А в голове, как птица в клетке, продолжала биться одна и та же мысль – они все хотели жить… А мне хотелось кричать и рыдать навзрыд, но, понимая, что это вызовет определённую реакцию со стороны недалеко находящихся солдат и кучу вопросов (а я опять ничего объяснить не смогу), я просто медленно побрёл, слыша позади одиночные выстрелы из автомата по мишеням. Им можно. Они этого не знают… А мне уже нет… Я шёл и пытался держаться, но не смог – слёзы всётаки хлынули…
Если бы вы знали, как я ненавижу войну!
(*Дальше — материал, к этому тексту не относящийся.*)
(* ===== verification/Store.v ===== *)
(** * Store: what the services rely on when they call the database

    [StoreContract] is the interface between the services and the storage: an
    invariant of the MySQL client and the set of battles on record, and what
    each call of the services does to them.  The services are verified against
    it.  [LedgerContract] is the implementation: the repositories over a MySQL
    server with its documented laws.  [NoContract] promises nothing and needs no
    law: what is proved with it holds whatever the database does. *)
From S2P Require Import Prelude StdString Config Messages Mysql Repositories SqlModel BattleStore Ledger Redis Settlement.
Local Open Scope Z_scope.

Class StoreContract (Srv Rds : Type) {MA : MysqlApi Srv} {RA : RedisApi Rds} := {
  store_ok : MysqlClient Srv -> Prop;
  (** The battle of a room among these players is on record. *)
  recorded : MysqlClient Srv -> Z -> list Z -> Prop;
  recorded_members c room ids ids' :
    (forall k, k ∈ ids' <-> k ∈ ids) -> recorded c room ids -> recorded c room ids';
  (** [name] is the quoted name of the new player [p]. *)
  quoted : Z -> string -> Prop;
  store_EscapeString config c p :
    store_ok c ->
    let '(name, c') := EscapeString config c ("player_" +:+ to_string p) in
    quoted p name /\ store_ok c' /\ (forall room ids, recorded c room ids -> recorded c' room ids);
  store_insert_player config c p name :
    store_ok c -> is_i64 p -> quoted p name ->
    let c' := (Execute config c (sql_create_player p name 1000 0 0)).2 in
    store_ok c' /\ (forall room ids, recorded c room ids -> recorded c' room ids);
  store_FindPlayer config c p :
    store_ok c ->
    let c' := (FindPlayer config true c p).2 in
    store_ok c' /\ (forall room ids, recorded c room ids -> recorded c' room ids);
  store_CreateBattle config c room :
    store_ok c -> is_i64 room ->
    let c' := (CreateBattle config true c room).2 in
    store_ok c' /\ (forall room ids, recorded c room ids -> recorded c' room ids);
  store_ApplySettlement config c battle room winner ps res c' :
    store_ok c -> is_i64 room -> is_i64 winner -> (forall p, p ∈ ps -> is_i64 p) -> winner ∈ ps ->
    ApplySettlement config true c (mkBattle battle room winner "") (battle_result battle winner <$> ps) = (res, c') ->
    store_ok c' /\ (forall room ids, recorded c room ids -> recorded c' room ids)
    /\ (res = Ok true -> forall ids, (forall k, k ∈ ids <-> k ∈ ps) -> recorded c' room ids)
}.

(** ** The trivial contract *)
Section no_contract.
Context {Srv Rds : Type} {MA : MysqlApi Srv} {RA : RedisApi Rds}.

#[program] Definition NoContract : StoreContract Srv Rds := {|
  store_ok _ := True;
  recorded _ _ _ := True;
  quoted _ _ := True
|}.
Solve All Obligations with auto.
Next Obligation. intros. by destruct (EscapeString _ _ _). Qed.
End no_contract.

(** ** The ledger *)

(** A settled battle of the room among exactly these players, one of them the
    winner, and the points of each in the log. *)
Definition battle_recorded (t : Tables) (room : Z) (ids : list Z) : Prop :=
  exists b row, battles t !! b = Some row /\ bt_room row = room /\ bt_settled row = true
    /\ bt_winner row ∈ ids
    /\ (forall p, p ∈ ids <-> is_Some (logs t !! (b, p)))
    /\ (forall p, p ∈ ids -> logs t !! (b, p) = Some (if p =? bt_winner row then 20 else -10)).

Lemma battle_recorded_members t room ids ids' :
  (forall k, k ∈ ids' <-> k ∈ ids) -> battle_recorded t room ids -> battle_recorded t room ids'.
Proof.
  intros H (b & row & ? & ? & ? & Hw & Hin & Hlog). exists b, row. rewrite H. split_and!; try done.
  - intros p. by rewrite H.
  - intros p Hp. by apply Hlog, H.
Qed.

Lemma battle_recorded_steps t t' room ids :
  rtc table_step t t' -> battle_recorded t room ids -> battle_recorded t' room ids.
Proof.
  intros Hs. induction Hs as [t|t t1 t2 Ht _ IH]; [done|].
  intros (b & row & Hb & Hroom & Hset & Hw & Hin & Hlog). apply IH. exists b, row.
  destruct (step_frozen b row t t1 Hb Hset Ht) as [Hb1 Hr1].
  split_and!; [congruence|done|done|done|..].
  - intros p. rewrite Hin. by destruct (Hr1 p) as [_ ->].
  - intros p Hp. destruct (Hr1 p) as [_ ->]. by apply Hlog.
Qed.

Section ledger_contract.
Context {Srv Rds : Type} {MA : MysqlApi Srv} {ML : MysqlLaws Srv} {RA : RedisApi Rds} {RL : RedisLaws Rds}.
Notation Client := (MysqlClient Srv).

Definition ledger_ok (c : Client) : Prop := idle c /\ ledger (committed (srv c)).
Definition ledger_recorded (c : Client) : Z -> list Z -> Prop := battle_recorded (committed (srv c)).

Lemma ledger_extends (c c' : Client) :
  ledger_ok c -> idle c' /\ rtc table_step (committed (srv c)) (committed (srv c')) ->
  ledger_ok c' /\ (forall room ids, ledger_recorded c room ids -> ledger_recorded c' room ids).
Proof.
  intros [_ Hl] [Hi Hs]. split; [split; [done|by eapply steps_ledger]|].
  intros room ids. by apply battle_recorded_steps.
Qed.

#[program] Definition LedgerContract : StoreContract Srv Rds := {|
  store_ok := ledger_ok;
  recorded := ledger_recorded;
  quoted p name := name = escape ("player_" +:+ to_string p)
|}.
Next Obligation. intros c room ids ids'. apply battle_recorded_members. Qed.
Next Obligation.
  intros config c p [Hi Hl]. destruct (EscapeString _ _ _) as [name c'] eqn:He.
  destruct (EscapeString_plain _ _ _ _ _ Hi (plain_player_name p) He) as (-> & Hi' & Hco).
  split; [done|]. unfold ledger_ok, ledger_recorded. by rewrite Hco.
Qed.
Next Obligation.
  intros config c p name [Hi Hl] Hp ->. apply ledger_extends; [done|].
  apply steps_insert_player; [done|done|apply plain_player_name].
Qed.
Next Obligation. intros config c p [Hi Hl]. apply ledger_extends; [done|by apply steps_FindPlayer]. Qed.
Next Obligation. intros config c room [Hi Hl] ?. apply ledger_extends; [done|by apply steps_CreateBattle]. Qed.
Next Obligation.
  intros config c battle room winner ps res c' [Hi Hl] Hroom Hwin Hps Hin Hs.
  destruct (ApplySettlement_among _ _ _ _ _ _ _ _ Hi Hl Hroom Hwin Hps Hs) as (Hi' & Hl' & Hst & Hc).
  assert (He : ledger_ok c' /\ (forall room ids, ledger_recorded c room ids -> ledger_recorded c' room ids))
    by by apply ledger_extends.
  refine (conj (proj1 He) (conj (proj2 He) _)). intros ->.
  destruct Hc as [|(_ & row & Hrow & Hbr & Hset & Hw & Honly & Hall)]; [done|]. intros ids Hids.
  exists battle, row. rewrite Hw. split_and!; [done|done|done|by apply Hids| |].
  - intros p. rewrite Hids. split; [intros Hp; eexists; by apply Hall|intros [d Hd]; by eapply Honly].
  - intros p Hp%Hids. by apply Hall.
Qed.
End ledger_contract.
Как мне хотелось в тот момент прокричать эти слова!..
Только чётки в руках и Иисусова молитва через несколько часов пути (иногда за рулём) помогли оклематься от внутреннего опустошения.
Если бы вы знали, как я ненавижу войну! Но я должен быть здесь. Как говорил Александр Васильевич Суворов: «Помилуй Бог, я воюю не для войны, а для того, чтобы не было её!»
Один хороший офицер, словно подтверждая эту фразу, как-то сказал мне: «Я здесь для того, чтобы не пришлось моему сыну здесь воевать».
Все мы: и военные, и врачи, и священники – служивые. А где служить и что в руках держать, нам Бог определил.
Вот и идут священнослужители со своим войском, как в буквальном, так и в духовном смысле, принимая боль этого мира и пропуская его через себя. Только так можно чуть-чуть приблизиться к осознанию той боли всего мира, которую взял на себя Христос. И если бы не Его благодать и молитвы людей, ни один священник не выдержал бы этого креста…
Но мы не сдаёмся, мы идём, понимая, с Кем, куда и зачем.
И в этом тоже есть наша сила.
Жизнь продолжается, и война, к сожалению, тоже. Главное, оставаться человеком – в любом месте, в любое время, независимо от обстоятельств.